While there isn’t enough evidence to show plants actually “talk” to each other, there’s plenty of research that verifies plants play an active role in seeking nutrients, defending themselves from pests and disease, responding to invasive plants and stimulating soil microbial activity, says Kearney, Neb., soil scientist Ray Ward of Ward Laboratories.

Natural Defense

Plants emit at least 90 different compounds, or organic chemicals, in responding to environmental conditions, and a host of environmental factors can stimulate a plant to produce and emit one or more compounds to aid that plant in growth or survival, he says.

Plant roots produce three major compounds: citric acid, malic acid and oxalic acid.

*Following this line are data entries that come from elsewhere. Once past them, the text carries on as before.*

Lemma emit_untouched name args s : f (emit name args s) = f s.
Proof.
  unfold emit. cbv zeta.
  destruct (assoc name gateway_listeners) as [h|]; [destruct (h args) as [e d]|];
    (destruct (String.eqb name "synced");
     [match goal with |- context [if ?b then _ else _] => destruct b end
     |destruct (String.eqb name "down")]);
    rewrite ?(ut_scanIntervalPtr f Hf), ?(ut_isRunning f Hf), ?on_webSocket_untouched;
    apply Hf.
Qed.

Ltac untouched :=
  repeat first
    [ rewrite emit_untouched | rewrite on_webSocket_untouched
    | rewrite (ut_knownBlockCount f Hf) | rewrite (ut_isRunning f Hf)
    | rewrite (ut_synced f Hf) | rewrite (ut_trigger f Hf) | rewrite (ut_checks f Hf)
    | rewrite (ut_scanIntervalPtr f Hf) | rewrite (ut_webSocket f Hf)
    | rewrite (ut_emitted f Hf) | rewrite (ut_exited f Hf) | rewrite (ut_clock f Hf)
    | rewrite (ut_nonceCalls f Hf) | rewrite (ut_uncaught f Hf) ].

Ltac split_ifs :=
  repeat match goal with
         | |- context [if ?b then _ else _] => destruct b
         end.

Lemma _triggerUp_untouched s : f (_triggerUp s) = f s.
Proof.
  unfold _triggerUp. destruct (isRunning s).
  - destruct (trigger s); untouched; reflexivity.
  - destruct (trigger _); untouched; reflexivity.
Qed.

Lemma _triggerDown_untouched s : f (_triggerDown s) = f s.
Proof. unfold _triggerDown. destruct (trigger s); untouched; reflexivity. Qed.

Lemma advance_untouched now s : f (advance now s) = f s.
Proof.
  unfold advance. destruct (trigger s) as [tm|]; [|untouched; reflexivity].
  destruct (negb (fired tm) && (due tm <=? now)); untouched; reflexivity.
Qed.

Lemma poll_cycle_untouched o s : f (poll_cycle o s) = f s.
Proof.
  destruct o as [r|err]; unfold poll_cycle.
  - rewrite _triggerUp_untouched. split_ifs; untouched; reflexivity.
  - rewrite _triggerDown_untouched. apply emit_untouched.
Qed.

Lemma poll_tick_untouched o s : f (poll_tick o s) = f s.
Proof. unfold poll_tick. rewrite poll_cycle_untouched. apply advance_untouched. Qed.

Lemma save_cycle_untouched o s : f (save_cycle o s) = f s.
Proof. destruct o; apply emit_untouched. Qed.

Lemma _stdio_untouched line s : f (_stdio line s) = f s.
Proof.
  unfold _stdio, _startChecks.
  repeat (destruct (includes _ line); [untouched; reflexivity|]).
  reflexivity.
Qed.

Lemma on_child_data_untouched lines s : f (on_child_data lines s) = f s.
Proof.
  revert s. induction lines as [|line rest IH]; intros s; cbn; [reflexivity|].
  destruct (exited s); [reflexivity|].
  destruct (exited (_stdio line s)); [apply _stdio_untouched|].
  rewrite IH, emit_untouched. apply _stdio_untouched.
Qed.

Lemma on_addresses_untouched o s : f (on_addresses o s) = f s.
Proof. destruct o; apply emit_untouched. Qed.



Lemma socket_emit_untouched id e d s : f (socket_emit id e d s) = f s.
Proof. apply on_webSocket_untouched. Qed.

Lemma ws_disconnect_untouched id s : f (ws_disconnect id s) = f s.
Proof. unfold ws_disconnect. untouched. reflexivity. Qed.

Lemma ws_connection_untouched id s : f (ws_connection id s) = f s.
Proof. unfold ws_connection, socket_emit. untouched. reflexivity. Qed.

Lemma ws_challenge_untouched id pw s : f (ws_challenge id pw s) = f s.
Proof.
  unfold ws_challenge. destruct (webSocket s) as [w|]; [|reflexivity].
  destruct (negb _); [reflexivity|].
  destruct (strict_eq pw _).
  - rewrite socket_emit_untouched, emit_untouched.
    match goal with |- context [if ?b then _ else _] => destruct b end;
      unfold _registerWebSocketClientEvents; untouched; reflexivity.
  - rewrite ws_disconnect_untouched, socket_emit_untouched. apply emit_untouched.
Qed.

Lemma ws_auth_timeout_untouched id s : f (ws_auth_timeout id s) = f s.
Proof.
  unfold ws_auth_timeout. destruct (webSocket s) as [w|]; [|reflexivity].
  destruct (decide _); [reflexivity|].
  destruct (_ !! id); [apply ws_disconnect_untouched|reflexivity].
Qed.

Lemma ws_ready_untouched s : f (ws_ready s) = f s.
Proof. unfold ws_ready. destruct (webSocket s); [apply emit_untouched|reflexivity]. Qed.

Lemma ws_error_untouched err s : f (ws_error err s) = f s.
Proof. unfold ws_error. destruct (webSocket s); untouched; reflexivity. Qed.

Lemma command_listener_untouched id evt raw s : f (command_listener id evt raw s).2 = f s.
Proof.
  unfold command_listener.
  destruct (match JSON_parse raw with Some v => v | None => JObj [] end);
    cbn [snd]; untouched; try reflexivity.
  destruct (truthy _); cbn [snd]; untouched; reflexivity.
Qed.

Citric acid is a sharp-tasting crystalline acid present in the juice of lemons and other sour fruits. Malic acid, also a crystalline substance, is found in unripe apples and other fruits, and oxalic acid is found in rhubarb leaves, wood sorrel and other plants.

“When a plant leaks out one of these acids, it’s because the plant is in need of some kind of nutrients, needs to ward off pests and pathogens or aid itself in some way,” Ward says. “Seeking nutrients is a common reason plants exude chemicals.”

Complicated Picture

The process through which soil microbes deliver nutrients and other elements to plant roots is complex and takes…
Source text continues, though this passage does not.